• _Activity_
Transcribe all the data, leaving each word as it is.

Stored data
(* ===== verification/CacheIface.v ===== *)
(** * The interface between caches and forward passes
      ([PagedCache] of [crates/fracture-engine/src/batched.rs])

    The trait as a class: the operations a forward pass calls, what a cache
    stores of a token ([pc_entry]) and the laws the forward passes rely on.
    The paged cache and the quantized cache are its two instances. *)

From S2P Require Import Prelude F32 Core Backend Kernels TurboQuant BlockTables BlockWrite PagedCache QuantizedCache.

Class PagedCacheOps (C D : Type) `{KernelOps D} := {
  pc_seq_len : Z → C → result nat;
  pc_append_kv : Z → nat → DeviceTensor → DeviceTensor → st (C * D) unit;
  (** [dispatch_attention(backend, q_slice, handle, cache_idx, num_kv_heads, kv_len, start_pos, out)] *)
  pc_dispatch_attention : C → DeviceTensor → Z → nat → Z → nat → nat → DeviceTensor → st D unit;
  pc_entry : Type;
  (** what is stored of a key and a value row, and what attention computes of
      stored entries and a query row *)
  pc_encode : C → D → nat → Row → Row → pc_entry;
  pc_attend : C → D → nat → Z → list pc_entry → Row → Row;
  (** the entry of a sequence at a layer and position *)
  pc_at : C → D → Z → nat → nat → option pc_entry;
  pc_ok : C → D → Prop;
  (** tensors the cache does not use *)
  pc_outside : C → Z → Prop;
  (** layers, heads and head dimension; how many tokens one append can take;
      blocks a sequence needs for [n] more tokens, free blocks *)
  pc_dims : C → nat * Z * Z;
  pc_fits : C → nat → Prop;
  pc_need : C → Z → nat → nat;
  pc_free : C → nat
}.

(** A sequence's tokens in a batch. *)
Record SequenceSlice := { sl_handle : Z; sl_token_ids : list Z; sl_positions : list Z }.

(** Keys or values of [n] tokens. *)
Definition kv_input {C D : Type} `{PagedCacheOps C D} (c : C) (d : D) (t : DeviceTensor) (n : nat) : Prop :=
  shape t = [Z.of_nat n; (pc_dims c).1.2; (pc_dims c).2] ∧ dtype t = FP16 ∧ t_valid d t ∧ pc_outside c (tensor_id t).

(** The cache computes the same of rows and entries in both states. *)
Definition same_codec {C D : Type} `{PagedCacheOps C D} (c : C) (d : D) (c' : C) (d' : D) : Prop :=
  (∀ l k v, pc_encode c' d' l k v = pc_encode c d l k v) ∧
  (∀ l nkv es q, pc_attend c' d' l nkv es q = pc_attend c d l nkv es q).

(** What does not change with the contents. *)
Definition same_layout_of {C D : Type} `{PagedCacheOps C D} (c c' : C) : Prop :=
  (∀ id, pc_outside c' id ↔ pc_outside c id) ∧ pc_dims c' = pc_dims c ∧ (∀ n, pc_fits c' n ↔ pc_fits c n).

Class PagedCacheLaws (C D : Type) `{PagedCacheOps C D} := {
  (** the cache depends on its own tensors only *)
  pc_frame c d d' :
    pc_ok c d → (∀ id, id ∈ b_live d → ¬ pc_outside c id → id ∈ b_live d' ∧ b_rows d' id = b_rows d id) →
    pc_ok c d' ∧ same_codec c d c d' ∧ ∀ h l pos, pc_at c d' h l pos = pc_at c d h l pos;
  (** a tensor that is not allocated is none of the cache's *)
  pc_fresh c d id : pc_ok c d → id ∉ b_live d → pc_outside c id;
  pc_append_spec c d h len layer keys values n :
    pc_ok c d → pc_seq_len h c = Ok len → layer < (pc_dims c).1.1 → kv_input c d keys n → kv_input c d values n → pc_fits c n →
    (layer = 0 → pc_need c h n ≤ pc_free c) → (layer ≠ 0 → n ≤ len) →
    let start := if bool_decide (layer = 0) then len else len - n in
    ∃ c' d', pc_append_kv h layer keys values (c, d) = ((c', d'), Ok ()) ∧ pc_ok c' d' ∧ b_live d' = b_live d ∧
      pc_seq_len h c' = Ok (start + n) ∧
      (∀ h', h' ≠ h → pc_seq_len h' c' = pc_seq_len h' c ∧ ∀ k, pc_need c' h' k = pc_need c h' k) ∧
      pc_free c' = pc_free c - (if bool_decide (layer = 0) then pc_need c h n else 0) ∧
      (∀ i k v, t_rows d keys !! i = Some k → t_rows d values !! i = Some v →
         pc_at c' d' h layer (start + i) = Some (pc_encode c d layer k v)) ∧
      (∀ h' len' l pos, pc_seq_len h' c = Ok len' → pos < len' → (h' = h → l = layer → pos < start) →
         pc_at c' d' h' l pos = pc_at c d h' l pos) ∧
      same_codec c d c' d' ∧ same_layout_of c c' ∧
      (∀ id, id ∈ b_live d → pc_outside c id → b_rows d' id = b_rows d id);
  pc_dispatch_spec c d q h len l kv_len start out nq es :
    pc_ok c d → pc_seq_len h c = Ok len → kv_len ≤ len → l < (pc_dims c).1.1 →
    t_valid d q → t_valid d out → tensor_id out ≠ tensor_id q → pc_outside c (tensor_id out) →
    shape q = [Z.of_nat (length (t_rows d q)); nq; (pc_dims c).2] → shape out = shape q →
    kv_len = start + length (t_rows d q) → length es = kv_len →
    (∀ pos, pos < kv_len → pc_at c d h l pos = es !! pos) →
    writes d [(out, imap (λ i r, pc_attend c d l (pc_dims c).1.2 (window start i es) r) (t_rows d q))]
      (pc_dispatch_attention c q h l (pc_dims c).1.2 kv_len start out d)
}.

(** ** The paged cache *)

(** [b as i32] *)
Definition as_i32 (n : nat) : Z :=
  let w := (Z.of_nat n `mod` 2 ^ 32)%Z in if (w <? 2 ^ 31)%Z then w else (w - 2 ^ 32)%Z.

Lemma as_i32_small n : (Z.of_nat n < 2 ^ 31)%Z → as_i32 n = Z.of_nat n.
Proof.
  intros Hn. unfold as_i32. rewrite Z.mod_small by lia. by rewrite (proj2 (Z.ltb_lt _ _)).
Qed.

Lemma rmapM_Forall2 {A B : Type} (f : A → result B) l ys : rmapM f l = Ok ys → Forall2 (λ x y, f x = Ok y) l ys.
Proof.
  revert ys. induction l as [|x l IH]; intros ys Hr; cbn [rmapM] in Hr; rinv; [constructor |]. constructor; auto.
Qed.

• _Task solution_
(* ===== verification/CacheIface.v ===== *)
(** * The interface between caches and forward passes
      ([PagedCache] of [crates/fracture-engine/src/batched.rs])

    The trait as a class: the operations a forward pass calls, what a cache
    stores of a token ([pc_entry]) and the laws the forward passes rely on.
    The paged cache and the quantized cache are its two instances. *)

From S2P Require Import Prelude F32 Core Backend Kernels TurboQuant BlockTables BlockWrite PagedCache QuantizedCache.

Class PagedCacheOps (C D : Type) `{KernelOps D} := {
  pc_seq_len : Z → C → result nat;
  pc_append_kv : Z → nat → DeviceTensor → DeviceTensor → st (C * D) unit;
  (** [dispatch_attention(backend, q_slice, handle, cache_idx, num_kv_heads, kv_len, start_pos, out)] *)
  pc_dispatch_attention : C → DeviceTensor → Z → nat → Z → nat → nat → DeviceTensor → st D unit;
  pc_entry : Type;
  (** what is stored of a key and a value row, and what attention computes of
      stored entries and a query row *)
  pc_encode : C → D → nat → Row → Row → pc_entry;
  pc_attend : C → D → nat → Z → list pc_entry → Row → Row;
  (** the entry of a sequence at a layer and position *)
  pc_at : C → D → Z → nat → nat → option pc_entry;
  pc_ok : C → D → Prop;
  (** tensors the cache does not use *)
  pc_outside : C → Z → Prop;
  (** layers, heads and head dimension; how many tokens one append can take;
      blocks a sequence needs for [n] more tokens, free blocks *)
  pc_dims : C → nat * Z * Z;
  pc_fits : C → nat → Prop;
  pc_need : C → Z → nat → nat;
  pc_free : C → nat
}.

(** A sequence's tokens in a batch. *)
Record SequenceSlice := { sl_handle : Z; sl_token_ids : list Z; sl_positions : list Z }.

(** Keys or values of [n] tokens. *)
Definition kv_input {C D : Type} `{PagedCacheOps C D} (c : C) (d : D) (t : DeviceTensor) (n : nat) : Prop :=
  shape t = [Z.of_nat n; (pc_dims c).1.2; (pc_dims c).2] ∧ dtype t = FP16 ∧ t_valid d t ∧ pc_outside c (tensor_id t).

(** The cache computes the same of rows and entries in both states. *)
Definition same_codec {C D : Type} `{PagedCacheOps C D} (c : C) (d : D) (c' : C) (d' : D) : Prop :=
  (∀ l k v, pc_encode c' d' l k v = pc_encode c d l k v) ∧
  (∀ l nkv es q, pc_attend c' d' l nkv es q = pc_attend c d l nkv es q).

(** What does not change with the contents. *)
Definition same_layout_of {C D : Type} `{PagedCacheOps C D} (c c' : C) : Prop :=
  (∀ id, pc_outside c' id ↔ pc_outside c id) ∧ pc_dims c' = pc_dims c ∧ (∀ n, pc_fits c' n ↔ pc_fits c n).

Class PagedCacheLaws (C D : Type) `{PagedCacheOps C D} := {
  (** the cache depends on its own tensors only *)
  pc_frame c d d' :
    pc_ok c d → (∀ id, id ∈ b_live d → ¬ pc_outside c id → id ∈ b_live d' ∧ b_rows d' id = b_rows d id) →
    pc_ok c d' ∧ same_codec c d c d' ∧ ∀ h l pos, pc_at c d' h l pos = pc_at c d h l pos;
  (** a tensor that is not allocated is none of the cache's *)
  pc_fresh c d id : pc_ok c d → id ∉ b_live d → pc_outside c id;
  pc_append_spec c d h len layer keys values n :
    pc_ok c d → pc_seq_len h c = Ok len → layer < (pc_dims c).1.1 → kv_input c d keys n → kv_input c d values n → pc_fits c n →
    (layer = 0 → pc_need c h n ≤ pc_free c) → (layer ≠ 0 → n ≤ len) →
    let start := if bool_decide (layer = 0) then len else len - n in
    ∃ c' d', pc_append_kv h layer keys values (c, d) = ((c', d'), Ok ()) ∧ pc_ok c' d' ∧ b_live d' = b_live d ∧
      pc_seq_len h c' = Ok (start + n) ∧
      (∀ h', h' ≠ h → pc_seq_len h' c' = pc_seq_len h' c ∧ ∀ k, pc_need c' h' k = pc_need c h' k) ∧
      pc_free c' = pc_free c - (if bool_decide (layer = 0) then pc_need c h n else 0) ∧
      (∀ i k v, t_rows d keys !! i = Some k → t_rows d values !! i = Some v →
         pc_at c' d' h layer (start + i) = Some (pc_encode c d layer k v)) ∧
      (∀ h' len' l pos, pc_seq_len h' c = Ok len' → pos < len' → (h' = h → l = layer → pos < start) →
         pc_at c' d' h' l pos = pc_at c d h' l pos) ∧
      same_codec c d c' d' ∧ same_layout_of c c' ∧
      (∀ id, id ∈ b_live d → pc_outside c id → b_rows d' id = b_rows d id);
  pc_dispatch_spec c d q h len l kv_len start out nq es :
    pc_ok c d → pc_seq_len h c = Ok len → kv_len ≤ len → l < (pc_dims c).1.1 →
    t_valid d q → t_valid d out → tensor_id out ≠ tensor_id q → pc_outside c (tensor_id out) →
    shape q = [Z.of_nat (length (t_rows d q)); nq; (pc_dims c).2] → shape out = shape q →
    kv_len = start + length (t_rows d q) → length es = kv_len →
    (∀ pos, pos < kv_len → pc_at c d h l pos = es !! pos) →
    writes d [(out, imap (λ i r, pc_attend c d l (pc_dims c).1.2 (window start i es) r) (t_rows d q))]
      (pc_dispatch_attention c q h l (pc_dims c).1.2 kv_len start out d)
}.

(** ** The paged cache *)

(** [b as i32] *)
Definition as_i32 (n : nat) : Z :=
  let w := (Z.of_nat n `mod` 2 ^ 32)%Z in if (w <? 2 ^ 31)%Z then w else (w - 2 ^ 32)%Z.

Lemma as_i32_small n : (Z.of_nat n < 2 ^ 31)%Z → as_i32 n = Z.of_nat n.
Proof.
  intros Hn. unfold as_i32. rewrite Z.mod_small by lia. by rewrite (proj2 (Z.ltb_lt _ _)).
Qed.

Lemma rmapM_Forall2 {A B : Type} (f : A → result B) l ys : rmapM f l = Ok ys → Forall2 (λ x y, f x = Ok y) l ys.
Proof.
  revert ys. induction l as [|x l IH]; intros ys Hr; cbn [rmapM] in Hr; rinv; [constructor |]. constructor; auto.
Qed.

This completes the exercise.